:: Supplied material ::

(* ===== verification/Service.v ===== *)
(** * The worker-control service: its state and its effects

    [src/crates/alloyport-server/src/lib.rs] (the fields of
    [WorkerControlService], its registry of workers) and
    [grpc_status.rs].  A handler is a computation over the whole service:
    the control repository, the interaction log, the artifact metadata, the
    registry and the channels of the connections.  Every repository call
    stands for its own transaction, so a handler that fails keeps what it
    committed before.  The injected clock is a sequence of readings, the
    counters wrap.  Texts of errors are dropped. *)

From stdpp Require Import base strings pretty gmap list.
From S2P Require Import Prelude Text Digest Artifacts Uploads RunEvents ControlPlane Interactions Wire.

Local Open Scope N_scope.

(** ** Status codes *)

(** The codes of [tonic::Status] the server uses. *)
Inductive Code :=
| CodeInvalidArgument | CodeNotFound | CodePermissionDenied | CodeResourceExhausted
| CodeFailedPrecondition | CodeAborted | CodeInternal | CodeUnavailable | CodeDataLoss | CodeUnauthenticated
| CodeAlreadyExists.

#[export] Instance Code_eq_dec : EqDecision Code.
Proof. solve_decision. Defined.

(** [repository_status]. *)
Definition repository_status (error : CError) : Code :=
  match error with
  | Repo.NotFound _ => CodeNotFound
  | Repo.IdentityMismatch _ => CodePermissionDenied
  | Repo.InvalidIdentity => CodeInvalidArgument
  | Repo.InvalidTransition _ _ => CodeFailedPrecondition
  | _ => CodeInternal
  end.

(** [interaction_status]. *)
Definition interaction_status (error : InteractionError) : Code :=
  match error with
  | InvalidFrame | ConflictingDedupKey _ | ConflictingOutput _ _ _ | InvalidCursor _ _ _
  | RevokedRunGrant _ _ | MissingRunGrant _ _ | ValueOutOfRange _ => CodeInvalidArgument
  | IStorage | IEncoding | InvalidSubscriptionCapacity | ILockPoisoned => CodeInternal
  end.

(** [artifact_status] and [upload_status]. *)
Definition artifact_status (error : ArtifactStoreError) : Code :=
  match error with
  | DigestMismatch _ _ | SizeMismatch _ _ | ArtifactIntegrity _ => CodeDataLoss
  | SizeLimitExceeded _ _ => CodeResourceExhausted
  | ArtifactIo _ => CodeInternal
  end.

Definition upload_status (error : UError) : Code :=
  match error with
  | Up.NotFound _ => CodeNotFound
  | Up.OwnerMismatch => CodePermissionDenied
  | Up.OffsetConflict _ _ => CodeAborted
  | Up.ChunkTooLarge _ _ | Up.SizeLimitExceeded _ _ | Up.QuotaExceeded _ _ _ _ => CodeResourceExhausted
  | Up.InvalidRequest _ | Up.ConflictingUploadKey | Up.ConflictingReferenceKey => CodeInvalidArgument
  | Up.ReferenceRevoked | Up.GarbageCollectionPending _ | Up.Expired | Up.Incomplete _ _
  | Up.InvalidState _ => CodeFailedPrecondition
  | Up.Artifact error => artifact_status error
  | Up.Storage | Up.Io _ | Up.Corrupt => CodeInternal
  end.

(** ** Constants *)

Definition HEARTBEAT_INTERVAL_MS : N := 5000.
Definition ATTEMPT_LEASE_MS : N := 30000.
Definition PREPARATION_RECONCILE_BATCH_SIZE : N := 128.
Definition OUTBOX_ORPHAN_RETENTION_MS : N := 7 * 24 * 60 * 60 * 1000.

(** ** State *)

(** [struct WorkerRecord]; the sender is the channel of its connection. *)
Record WorkerRecord := MkWorkerRecord {
  wo_hello : WorkerHello;
  wo_connection_id : string;
  wo_connected : bool;
  wo_last_worker_sequence : N;
  wo_last_server_sequence_acknowledged : N;
  wo_next_server_sequence : N;
  wo_heartbeat : option Heartbeat;
}.

(** A response channel: what was put on it, and whether its receiver is
    still there. *)
Record Channel := MkChannel { ch_sent : list (result Code ServerToWorker); ch_open : bool }.

(** [struct WorkerControlService] without its identity resolver. *)
Record Service (V A : Type) := MkService {
  sv_control : Control;
  sv_log : InteractionLog V;
  sv_metadata : option UploadStore;
  sv_objects : option A;
  sv_workers : gmap string WorkerRecord;
  sv_channels : gmap string Channel;
  sv_connection_counter : N;
  sv_lease_counter : N;
  sv_clock : nat;
}.
Arguments MkService {V A}. Arguments sv_control {V A}. Arguments sv_log {V A}. Arguments sv_metadata {V A}.
Arguments sv_objects {V A}. Arguments sv_workers {V A}. Arguments sv_channels {V A}.
Arguments sv_connection_counter {V A}. Arguments sv_lease_counter {V A}. Arguments sv_clock {V A}.

(** ** Computations *)

Definition Svc (V A E T : Type) : Type := Service V A -> Service V A * result E T.

#[export] Instance svc_ret V A E : MRet (Svc V A E) := fun T x s => (s, Ok x).
#[export] Instance svc_bind V A E : MBind (Svc V A E) := fun T U f m s =>
  match m s with
  | (s, Ok x) => f x s
  | (s, Err e) => (s, Err e)
  end.

Section effects.
Context {V A : Type} `{EqDecision V}.
Implicit Types (s : Service V A).

Definition with_control s c : Service V A :=
  MkService c (sv_log s) (sv_metadata s) (sv_objects s) (sv_workers s) (sv_channels s)
    (sv_connection_counter s) (sv_lease_counter s) (sv_clock s).
Definition with_log s l : Service V A :=
  MkService (sv_control s) l (sv_metadata s) (sv_objects s) (sv_workers s) (sv_channels s)
    (sv_connection_counter s) (sv_lease_counter s) (sv_clock s).
Definition with_metadata s m : Service V A :=
  MkService (sv_control s) (sv_log s) m (sv_objects s) (sv_workers s) (sv_channels s)
    (sv_connection_counter s) (sv_lease_counter s) (sv_clock s).
Definition with_records s w : Service V A :=
  MkService (sv_control s) (sv_log s) (sv_metadata s) (sv_objects s) w (sv_channels s)
    (sv_connection_counter s) (sv_lease_counter s) (sv_clock s).
Definition with_channels s c : Service V A :=
  MkService (sv_control s) (sv_log s) (sv_metadata s) (sv_objects s) (sv_workers s) c
    (sv_connection_counter s) (sv_lease_counter s) (sv_clock s).
Definition with_counters s connection lease clock : Service V A :=
  MkService (sv_control s) (sv_log s) (sv_metadata s) (sv_objects s) (sv_workers s) (sv_channels s)
    connection lease clock.

(** The error side of a computation. *)
Definition fail {E T} (e : E) : Svc V A E T := fun s => (s, Err e).
Definition lift {E T} (r : result E T) : Svc V A E T := fun s => (s, r).
Definition get_service {E} : Svc V A E (Service V A) := fun s => (s, Ok s).
Definition modify {E} (f : Service V A -> Service V A) : Svc V A E unit := fun s => (f s, Ok tt).
Definition svc_map_err {E F T} (f : E -> F) (m : Svc V A E T) : Svc V A F T := fun s =>
  let '(s, r) := m s in (s, map_err f r).
(** [match m.await { Ok(x) => .., Err(e) => .. }]. *)
Definition attempt {E F T} (m : Svc V A E T) : Svc V A F (result E T) := fun s =>
  let '(s, r) := m s in (s, Ok r).

(** A transaction of the control repository, and the calls that commit
    before they fail. *)
Definition on_control {T} (t : CTxn T) : Svc V A CError T := fun s =>
  match t (sv_control s) with
  | Ok (x, c) => (with_control s c, Ok x)
  | Err e => (s, Err e)
  end.
Definition on_control_partly {T} (t : Control -> Control * result CError T) : Svc V A CError T := fun s =>
  let '(c, r) := t (sv_control s) in (with_control s c, r).

(** A transaction of the interaction log. *)
Definition on_log {T} (t : ITxn (V:=V) T) : Svc V A InteractionError T := fun s =>
  match t (sv_log s) with
  | Ok (x, l) => (with_log s l, Ok x)
  | Err e => (s, Err e)
  end.

(** A call of the artifact metadata; the callers check that it is
    attached. *)
Definition on_metadata {T} (t : UTxn T) : Svc V A UError T := fun s =>
  match sv_metadata s with
  | Some metadata => let '(metadata, r) := transact t metadata in (with_metadata s (Some metadata), r)
  | None => (s, Err Up.Storage)
  end.

(** [AtomicU64::fetch_add]. *)
Definition next_connection {E} : Svc V A E N := fun s =>
  (with_counters s ((sv_connection_counter s + 1) mod 2 ^ 64) (sv_lease_counter s) (sv_clock s),
   Ok (sv_connection_counter s)).
Definition next_lease {E} : Svc V A E N := fun s =>
  (with_counters s (sv_connection_counter s) ((sv_lease_counter s + 1) mod 2 ^ 64) (sv_clock s),
   Ok (sv_lease_counter s)).

(** [Sender::send]: false when the receiver is gone.  A full channel makes
    the sender wait, which is no step. *)
Definition send {E} (connection_id : string) (message : result Code ServerToWorker) : Svc V A E bool := fun s =>
  match sv_channels s !! connection_id with
  | Some channel =>
      if ch_open channel then
        (with_channels s (<[connection_id := MkChannel (ch_sent channel ++ [message]) true]> (sv_channels s)),
         Ok true)
      else (s, Ok false)
  | None => (s, Ok false)
  end.

(** The record of a worker, and its update. *)
Definition record_of_worker (worker_id : string) s : option WorkerRecord := sv_workers s !! worker_id.

Definition update_record (worker_id : string) (f : WorkerRecord -> WorkerRecord) s : Service V A :=
  with_records s (alter f worker_id (sv_workers s)).

End effects.

(** [Clock::now_unix_ms] of the injected clock, reading by reading. *)
Class ServiceClock := clock_reading : nat -> N.

Definition now_unix_ms `{ServiceClock} {V A E} : Svc V A E N := fun s =>
  (with_counters s (sv_connection_counter s) (sv_lease_counter s) (S (sv_clock s)), Ok (clock_reading (sv_clock s))).

(** ** Records *)

Definition with_connected (b : bool) (w : WorkerRecord) : WorkerRecord :=
  MkWorkerRecord (wo_hello w) (wo_connection_id w) b (wo_last_worker_sequence w)
    (wo_last_server_sequence_acknowledged w) (wo_next_server_sequence w) (wo_heartbeat w).

(** [next_server_sequence += 1]. *)
Definition with_next_server (w : WorkerRecord) : WorkerRecord :=
  MkWorkerRecord (wo_hello w) (wo_connection_id w) (wo_connected w) (wo_last_worker_sequence w)
    (wo_last_server_sequence_acknowledged w) (wo_next_server_sequence w + 1) (wo_heartbeat w).

(** What [ingest] records of an observed frame. *)
Definition with_ingested (frame : WorkerToServer) (w : WorkerRecord) : WorkerRecord :=
  MkWorkerRecord (wo_hello w) (wo_connection_id w) (wo_connected w) (wm_sequence frame)
    (wm_acknowledges_server_through frame) (wo_next_server_sequence w)
    (match wm_message frame with Some (WHeartbeat heartbeat) => Some heartbeat | _ => wo_heartbeat w end).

:::

## Exercise directions
Take the stretch of lines above from the one containing "(** [interaction_status]. *)" through the one containing "SizeLimitExceeded _ _ => CodeResourceExhausted" and repeat it exactly, adding no other line.

## Reply to the exercise
(** [interaction_status]. *)
Definition interaction_status (error : InteractionError) : Code :=
  match error with
  | InvalidFrame | ConflictingDedupKey _ | ConflictingOutput _ _ _ | InvalidCursor _ _ _
  | RevokedRunGrant _ _ | MissingRunGrant _ _ | ValueOutOfRange _ => CodeInvalidArgument
  | IStorage | IEncoding | InvalidSubscriptionCapacity | ILockPoisoned => CodeInternal
  end.

(** [artifact_status] and [upload_status]. *)
Definition artifact_status (error : ArtifactStoreError) : Code :=
  match error with
  | DigestMismatch _ _ | SizeMismatch _ _ | ArtifactIntegrity _ => CodeDataLoss
  | SizeLimitExceeded _ _ => CodeResourceExhausted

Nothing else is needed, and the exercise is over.